▶

Lemma filter_map_ext (p : Row -> bool) rows :
  (forall r, p (f r) = p r) ->
  List.filter p (List.map f rows) = List.map f (List.filter p rows).
Proof.
  intros Hp. induction rows as [|r rows IH]; [done|]. cbn. rewrite Hp.
  case_match; cbn; by rewrite IH.
Qed.

Lemma constraint_keeps c rows :
  constraint_col c ∉ new -> constraint_ok c (List.map f rows) = constraint_ok c rows.
Proof.
  intros Hc. destruct c; cbn [constraint_ok constraint_col] in *;
    rewrite ?key_values_keeps; try done.
  apply forallb_map_ext. intros r. unfold check_row. by rewrite keeps.
Qed.

Lemma column_keeps c rows :
  col_name c ∉ new -> forallb (column_row c) (List.map f rows) = forallb (column_row c) rows.
Proof. intros Hc. apply forallb_map_ext. intros r. unfold column_row. by rewrite keeps. Qed.

Lemma index_keeps ix rows :
  ix_col ix ∉ new -> (forall c, c ∈ ix_where ix -> cond_col c ∉ new) ->
  index_ok ix (List.map f rows) = index_ok ix rows.
Proof.
  intros Hc Hw. unfold index_ok. f_equal.
  assert (E : forall r, forallb (fun c => cond_row c (f r)) (ix_where ix)
                   = forallb (fun c => cond_row c r) (ix_where ix)).
  { intros r. apply eq_bool_prop_intro. rewrite !Is_true_true, !forallb_forall.
    split; intros A c Hin; rewrite <- (A c Hin); destruct c; unfold cond_row;
      rewrite keeps; try done; apply (Hw _ (proj2 (list_elem_of_In _ _) Hin)). }
  apply bool_decide_ext. rewrite filter_map_ext by done. by rewrite key_values_keeps.
Qed.
(* ===== verification/Grpc.v ===== *)
(** * internal/grpcapi/server.go: the handlers of the control plane

    Every RPC of the four services, with its authentication, its translation
    of store errors to status codes and its notification of the Watch
    streams.  The theorems: without the cluster key nothing changes, every RPC
    takes the steps of its kind, and which store error becomes which code. *)

From Stdlib Require Import ZArith Lia Ascii String Sorting.Sorted.
From stdpp Require Import base option list strings gmap relations.
From S2P Require Import Prelude GoText GoTime Json Bucket Routing Fsm Metrics Topology.
From S2P Require Import World Store Meta StoreTx StoreRefine StoreSpec Resolve Supervisors.

#[local] Open Scope Z_scope.
#[local] Open Scope shardman_scope.

(** ** Libraries

    [uuid_parse] is [uuid.Parse] followed by [String]; [AsInterface] is the
    dynamic value of a structpb.Value. *)
Class UUIDLib := {
  uuid_parse : string -> result UUID;
}.

Class Structpb := {
  PbValue : Type;
  AsInterface : PbValue -> Key;
}.

(** ** Messages *)

Inductive Code : Type :=
| InvalidArgument | NotFound | AlreadyExists | Aborted | Internal | Unavailable | Unauthenticated.

#[export] Instance Code_eq_dec : EqDecision Code.
Proof. solve_decision. Defined.

(** A gRPC status; the message is the text of the cause. *)
Record Status : Type := mk_status {
  st_code : Code;
  st_cause : GoError;
}.

(** The incoming context: no metadata, or the values of x-cluster-key. *)
Definition Ctx : Type := option (list string).

Record PbShard : Type := mk_pb_shard {
  pb_Id : Z;
  pb_ShardUuid : string;
  pb_Role : string;
  pb_BucketId : string;
  pb_State : string;
  pb_Dsn : string;
  pb_AdvertiseUrl : string;
  pb_ReportedBytes : Z;
  pb_MaxBytes : Z;
  pb_Version : Z;
}.

Record PbClusterConfig : Type := mk_pb_config {
  pbc_Mode : string;
  pbc_BucketAxis : string;
  pbc_BucketSpecJson : string;
  pbc_ShardMaxBytes : Z;
  pbc_RetentionDepth : option Z;
  pbc_MaxFutureBuckets : option Z;
}.

Record PbTopology : Type := mk_pb_topology {
  pt_Version : Z;
  pt_Config : option PbClusterConfig;
  pt_Shards : list PbShard;
}.

Record PbWriteResponse : Type := mk_pb_write {
  pw_Routing : string;
  pw_BucketId : string;
  pw_Reason : string;
  pw_ShardId : Z;
  pw_ShardUuid : string;
  pw_Endpoint : string;
  pw_State : string;
}.

Record PbReadShard : Type := mk_pb_read_shard {
  prs_ShardId : Z;
  prs_ShardUuid : string;
  prs_Endpoint : string;
  prs_State : string;
}.

Record PbReadResponse : Type := mk_pb_read {
  pr_Routing : string;
  pr_BucketId : string;
  pr_Reason : string;
  pr_Shards : list PbReadShard;
}.

Record BootstrapRequest : Type := mk_bootstrap_request {
  br_Mode : string;
  br_BucketAxis : string;
  br_BucketSpecJson : string;
  br_ShardMaxBytes : Z;
  br_RetentionDepth : option Z;
  br_MaxFutureBuckets : option Z;
}.

Record RegisterShardRequest : Type := mk_register_request {
  rq_ShardUuid : string;
  rq_Role : string;
  rq_Dsn : string;
  rq_AdvertiseUrl : string;
  rq_StartupState : string;
}.

(** ** Handlers

    A handler answers with a message or a status and changes the world. *)
Definition Handler (A : Type) : Type := World -> (A + Status) * World.

Definition h_ret {A} (a : A) : Handler A := fun w => (inl a, w).
Definition h_fail {A} (c : Code) (e : GoError) : Handler A := fun w => (inr (mk_status c e), w).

◀

* [Problem to work on]:
Repeat the data exactly, with every line included.

* [Completed exercise]:
Lemma filter_map_ext (p : Row -> bool) rows :
  (forall r, p (f r) = p r) ->
  List.filter p (List.map f rows) = List.map f (List.filter p rows).
Proof.
  intros Hp. induction rows as [|r rows IH]; [done|]. cbn. rewrite Hp.
  case_match; cbn; by rewrite IH.
Qed.

Lemma constraint_keeps c rows :
  constraint_col c ∉ new -> constraint_ok c (List.map f rows) = constraint_ok c rows.
Proof.
  intros Hc. destruct c; cbn [constraint_ok constraint_col] in *;
    rewrite ?key_values_keeps; try done.
  apply forallb_map_ext. intros r. unfold check_row. by rewrite keeps.
Qed.

Lemma column_keeps c rows :
  col_name c ∉ new -> forallb (column_row c) (List.map f rows) = forallb (column_row c) rows.
Proof. intros Hc. apply forallb_map_ext. intros r. unfold column_row. by rewrite keeps. Qed.

Lemma index_keeps ix rows :
  ix_col ix ∉ new -> (forall c, c ∈ ix_where ix -> cond_col c ∉ new) ->
  index_ok ix (List.map f rows) = index_ok ix rows.
Proof.
  intros Hc Hw. unfold index_ok. f_equal.
  assert (E : forall r, forallb (fun c => cond_row c (f r)) (ix_where ix)
                   = forallb (fun c => cond_row c r) (ix_where ix)).
  { intros r. apply eq_bool_prop_intro. rewrite !Is_true_true, !forallb_forall.
    split; intros A c Hin; rewrite <- (A c Hin); destruct c; unfold cond_row;
      rewrite keeps; try done; apply (Hw _ (proj2 (list_elem_of_In _ _) Hin)). }
  apply bool_decide_ext. rewrite filter_map_ext by done. by rewrite key_values_keeps.
Qed.
(* ===== verification/Grpc.v ===== *)
(** * internal/grpcapi/server.go: the handlers of the control plane

    Every RPC of the four services, with its authentication, its translation
    of store errors to status codes and its notification of the Watch
    streams.  The theorems: without the cluster key nothing changes, every RPC
    takes the steps of its kind, and which store error becomes which code. *)

From Stdlib Require Import ZArith Lia Ascii String Sorting.Sorted.
From stdpp Require Import base option list strings gmap relations.
From S2P Require Import Prelude GoText GoTime Json Bucket Routing Fsm Metrics Topology.
From S2P Require Import World Store Meta StoreTx StoreRefine StoreSpec Resolve Supervisors.

#[local] Open Scope Z_scope.
#[local] Open Scope shardman_scope.

(** ** Libraries

    [uuid_parse] is [uuid.Parse] followed by [String]; [AsInterface] is the
    dynamic value of a structpb.Value. *)
Class UUIDLib := {
  uuid_parse : string -> result UUID;
}.

Class Structpb := {
  PbValue : Type;
  AsInterface : PbValue -> Key;
}.

(** ** Messages *)

Inductive Code : Type :=
| InvalidArgument | NotFound | AlreadyExists | Aborted | Internal | Unavailable | Unauthenticated.

#[export] Instance Code_eq_dec : EqDecision Code.
Proof. solve_decision. Defined.

(** A gRPC status; the message is the text of the cause. *)
Record Status : Type := mk_status {
  st_code : Code;
  st_cause : GoError;
}.

(** The incoming context: no metadata, or the values of x-cluster-key. *)
Definition Ctx : Type := option (list string).

Record PbShard : Type := mk_pb_shard {
  pb_Id : Z;
  pb_ShardUuid : string;
  pb_Role : string;
  pb_BucketId : string;
  pb_State : string;
  pb_Dsn : string;
  pb_AdvertiseUrl : string;
  pb_ReportedBytes : Z;
  pb_MaxBytes : Z;
  pb_Version : Z;
}.

Record PbClusterConfig : Type := mk_pb_config {
  pbc_Mode : string;
  pbc_BucketAxis : string;
  pbc_BucketSpecJson : string;
  pbc_ShardMaxBytes : Z;
  pbc_RetentionDepth : option Z;
  pbc_MaxFutureBuckets : option Z;
}.

Record PbTopology : Type := mk_pb_topology {
  pt_Version : Z;
  pt_Config : option PbClusterConfig;
  pt_Shards : list PbShard;
}.

Record PbWriteResponse : Type := mk_pb_write {
  pw_Routing : string;
  pw_BucketId : string;
  pw_Reason : string;
  pw_ShardId : Z;
  pw_ShardUuid : string;
  pw_Endpoint : string;
  pw_State : string;
}.

Record PbReadShard : Type := mk_pb_read_shard {
  prs_ShardId : Z;
  prs_ShardUuid : string;
  prs_Endpoint : string;
  prs_State : string;
}.

Record PbReadResponse : Type := mk_pb_read {
  pr_Routing : string;
  pr_BucketId : string;
  pr_Reason : string;
  pr_Shards : list PbReadShard;
}.

Record BootstrapRequest : Type := mk_bootstrap_request {
  br_Mode : string;
  br_BucketAxis : string;
  br_BucketSpecJson : string;
  br_ShardMaxBytes : Z;
  br_RetentionDepth : option Z;
  br_MaxFutureBuckets : option Z;
}.

Record RegisterShardRequest : Type := mk_register_request {
  rq_ShardUuid : string;
  rq_Role : string;
  rq_Dsn : string;
  rq_AdvertiseUrl : string;
  rq_StartupState : string;
}.

(** ** Handlers

    A handler answers with a message or a status and changes the world. *)
Definition Handler (A : Type) : Type := World -> (A + Status) * World.

Definition h_ret {A} (a : A) : Handler A := fun w => (inl a, w).
Definition h_fail {A} (c : Code) (e : GoError) : Handler A := fun w => (inr (mk_status c e), w).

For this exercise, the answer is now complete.